Bacteria in the blood are identified using blood cultures. Bacteria have the ability to move from the bloodstream to the meninges. Both sepsis and meningitis can be caused by a variety of bacteria, including N. meningitidis and S. pneumonia.

A differential complete blood count is an indicator of health general. The amount of red and white blood cells in your blood is counted. Infection is fought by white blood cells. In meningitis, the count is generally high.

Pneumonia, TB, and fungal infections can all be detected using chest X-rays. Meningitis can develop as a result of pneumonia.

A head CT scan may reveal issues such as a brain abscess. From the sinuses to the meninges, bacteria can spread.
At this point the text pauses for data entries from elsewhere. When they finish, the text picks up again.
(** The accumulators after a loop over the files: the files found
    modified are appended in the order of the list, and the total
    grows by the sum of their counts. *)
Lemma clean_loop_accounts (create_backup dry_run verbose : bool)
  (file_count : nat) (md_files : list path) (i : nat) (acc : batch)
  (w : world) :
  ∃ w' l,
    clean_loop create_backup dry_run verbose file_count i md_files acc w
    = (w', Ok {| modified_files := modified_files acc ++ l;
                 total_tags := total_tags acc + sum_list l.*2 |})
    ∧ l.*1 `sublist_of` md_files.
Proof.
  revert i acc w. induction md_files as [|f fs IH]; intros i acc w;
    cbn [clean_loop].
  - exists w, []. rewrite app_nil_r. simpl. rewrite Nat.add_0_r.
    by destruct acc.
  - unfold bind at 1.
    destruct (progress_line_returns (i mod 100 =? 0)
                (PrintProgress (i + 1) file_count) w) as [w1 ->].
    unfold bind at 1.
    destruct (clean_done_tags_returns f create_backup dry_run verbose w1)
      as (w2 & [b n] & ->).
    destruct b.
    + destruct (IH (S i) {| modified_files := modified_files acc ++ [(f, n)];
                            total_tags := total_tags acc + n |} w2)
        as (w3 & l & -> & Hsub).
      exists w3, ((f, n) :: l). cbn [modified_files total_tags].
      rewrite <- (assoc_L (++)). simpl. rewrite Nat.add_assoc.
      split; [done | by apply sublist_skip].
    + destruct (IH (S i) acc w2) as (w3 & l & -> & Hsub).
      exists w3, l. split; [done | by apply sublist_cons].
Qed.
(** [writer.writerow(row)]: the text written for one row.  A row whose only
    field is empty is written as a pair of quotes. *)
Definition writerow (row : list string) : string :=
  match row with
  | [EmptyString] => String QUOTECHAR (String QUOTECHAR LINETERMINATOR)
  | _ => join_fields row +:+ LINETERMINATOR
  end.

Fixpoint writerows (rows : list (list string)) : string :=
  match rows with
  | [] => EmptyString
  | row :: rows' => writerow row +:+ writerows rows'
  end.

(** *** Reader *)

Inductive reader_state : Set :=
| START_RECORD | START_FIELD | IN_FIELD | IN_QUOTED_FIELD
| QUOTE_IN_QUOTED_FIELD | EAT_CRNL.

Record parser := Parser {
  state : reader_state;
  fields : list string;   (* fields saved so far *)
  field : string          (* the field being read *)
}.

Definition parse_reset : parser := Parser START_RECORD [] EmptyString.

Definition parse_save_field (st : reader_state) (p : parser) : parser :=
  Parser st (fields p ++ [field p]) EmptyString.

Definition parse_add_char (st : reader_state) (c : ascii) (p : parser) : parser :=
  Parser st (fields p) (field p +:+ String c EmptyString).

Definition set_state (st : reader_state) (p : parser) : parser :=
  Parser st (fields p) (field p).

Definition is_newline (c : ascii) : bool := Ascii.eqb c LF || Ascii.eqb c CR.

Definition start_field (p : parser) (c : option ascii) : parser :=
  match c with
  | None => parse_save_field START_RECORD p
  | Some ch =>
      if is_newline ch then parse_save_field EAT_CRNL p
      else if Ascii.eqb ch QUOTECHAR then set_state IN_QUOTED_FIELD p
      else if Ascii.eqb ch DELIMITER then parse_save_field START_FIELD p
      else parse_add_char IN_FIELD ch p
  end.

(** [parse_process_char]: one character, or [None] for the end of the line.
    The result [None] is [csv.Error]. *)
Definition parse_process_char (p : parser) (c : option ascii) : option parser :=
  match state p with
  | START_RECORD =>
      match c with
      | None => Some p
      | Some ch =>
          if is_newline ch then Some (set_state EAT_CRNL p)
          else Some (start_field p c)
      end
  | START_FIELD => Some (start_field p c)
  | IN_FIELD =>
      match c with
      | None => Some (parse_save_field START_RECORD p)
      | Some ch =>
          if is_newline ch then Some (parse_save_field EAT_CRNL p)
          else if Ascii.eqb ch DELIMITER then Some (parse_save_field START_FIELD p)
          else Some (parse_add_char IN_FIELD ch p)
      end
  | IN_QUOTED_FIELD =>
      match c with
      | None => Some p
      | Some ch =>
          if Ascii.eqb ch QUOTECHAR then Some (set_state QUOTE_IN_QUOTED_FIELD p)
          else Some (parse_add_char IN_QUOTED_FIELD ch p)
      end
  | QUOTE_IN_QUOTED_FIELD =>
      match c with
      | None => Some (parse_save_field START_RECORD p)
      | Some ch =>
          if Ascii.eqb ch QUOTECHAR then Some (parse_add_char IN_QUOTED_FIELD ch p)
          else if Ascii.eqb ch DELIMITER then Some (parse_save_field START_FIELD p)
          else if is_newline ch then Some (parse_save_field EAT_CRNL p)
          else Some (parse_add_char IN_FIELD ch p)
      end
  | EAT_CRNL =>
      match c with
      | None => Some (set_state START_RECORD p)
      | Some ch => if is_newline ch then Some p else None
      end
  end.

Fixpoint process_line (p : parser) (line : string) : option parser :=
  match line with
  | EmptyString => Some p
  | String c rest =>
      match parse_process_char p (Some c) with
      | Some p' => process_line p' rest
      | None => None
      end
  end.

Inductive next_result : Type :=
| Record_ (fs : list string)
| StopIteration
| csv_Error.

Definition state_eqb (a b : reader_state) : bool :=
  match a, b with
  | START_RECORD, START_RECORD | START_FIELD, START_FIELD | IN_FIELD, IN_FIELD
  | IN_QUOTED_FIELD, IN_QUOTED_FIELD
  | QUOTE_IN_QUOTED_FIELD, QUOTE_IN_QUOTED_FIELD | EAT_CRNL, EAT_CRNL => true
  | _, _ => false
  end.

(** The loop of [Reader_iternext] over the lines still to come. *)
Fixpoint reader_loop (p : parser) (lines : list string) : next_result :=
  match lines with
  | [] =>
      if negb (String.eqb (field p) EmptyString) || state_eqb (state p) IN_QUOTED_FIELD
      then Record_ (fields (parse_save_field (state p) p))
      else StopIteration
  | line :: lines' =>
      match process_line p line with
      | None => csv_Error
      | Some p1 =>
          match parse_process_char p1 None with
          | None => csv_Error
          | Some p2 =>
              if state_eqb (state p2) START_RECORD then Record_ (fields p2)
              else reader_loop p2 lines'
          end
      end
  end.

(** [next(csv.reader(f))] on a file just opened. *)
Definition reader_next (text : string) : next_result :=
  reader_loop parse_reset (lines_of text).

End csv.

Import csv.

(** ** The file appender *)

(** What [print] writes, one constructor per format string of the script. *)
Inductive out_line : Type :=
| Warning_header_length
    (* Warning: existing CSV header length differs from generator header. *)
| Existing_header (n : nat) (h : list string)
    (* Existing header (n): h *)
| Generator_header (n : nat) (h : list string)
    (* Generator header (n): h *)
| Appended (n : nat) (target_path : string).
    (* Appended n synthetic rows to target_path *)

Record world := World {
  files : gmap string string;
  random_state : rng;
  stdout : list out_line
}.

Inductive exn : Type :=
| FileNotFoundError (target_path : string)
| csv_Error_raised.

(** The values a function of the script can hand back to its caller. *)
Inductive py_value : Type :=
| PyNone
| PyInt (n : Z).

(** How a call ends. *)
Inductive outcome : Type :=
| Returned (v : py_value)
| Raised (e : exn).

(** [os.path.exists(path)]. *)
Definition path_exists (w : world) (path : string) : bool :=
  match files w !! path with Some _ => true | None => false end.

(** Lines 108-117: the first record, [[]] on [StopIteration], and the
    fallback to [HEADER] when that is empty.  [None] is [csv.Error]. *)
Definition read_existing_header (text : string) : option (list string) :=
  match csv.reader_next text with
  | csv_Error => None
  | StopIteration => Some HEADER
  | Record_ [] => Some HEADER
  | Record_ fs => Some fs
  end.

(** Lines 120-123. *)
Definition header_warning (existing_header : list string) : list out_line :=
  if Nat.eqb (length existing_header) (length HEADER) then []
  else [ Warning_header_length;
         Existing_header (length existing_header) existing_header;
         Generator_header (length HEADER) HEADER ].

(** Line 126: [[generate_row() for _ in range(count)]], by the number of
    iterations. *)
Fixpoint new_rows (n : nat) : Gen (list (list string)) :=
  match n with
  | O => gret []
  | S n' => r <- generate_row ;; rs <- new_rows n' ;; gret (r :: rs)
  end.

(** The state after one more call of the generator. *)
Abbreviation next_state := (fun r : rng => snd (generate_row r)).

(** [len(range(count))]. *)
Definition range_len (count : Z) : nat := Z.to_nat count.

(** Lines 131-134: the body of the alignment loop for one row, [n] being
    [len(existing_header)]. *)
Definition align_row (n : nat) (r : list string) : list string :=
  if (length r <? n)%nat then r ++ repeat EmptyString (n - length r)
  else if (n <? length r)%nat then firstn n r
  else r.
A glass test may also be performed by doctors. The doctor performs this test by rolling a glass over the rash formed. It’s most probable meningitis rash if the rash doesn’t disappear with pressure. The odd patches on the skin may be the consequence of another ailment if it fades away.

PREVENTION

Microbes that cause meningitis can easily be dispersed all around through aerosols when a carrier coughs, sneezes or shares utensils or other oral items. A few steps which are present to prevent it are:-

• Please wash your hands. Hand cleaning is important in preventing the transmission of germs. Hands should be washed before and after meals, touching objects or animals in public places. Show children how to wash and rinse their hands completely and properly.

 •Practice good oral hygiene. Do not share edibles and utensils with anybody else.

•Maintain a good immune system by keeping a good diet and staying healthy.

 •One should always cover their mouth while coughing or sneeze.

• If you’re expecting a child, be cautious about what you eat. Reduce your risk of listeriosis by cooking meat to 165 degrees Fahrenheit, which includes hot dogs.  Choose pasteurised milk cheeses that are clearly stated on the package.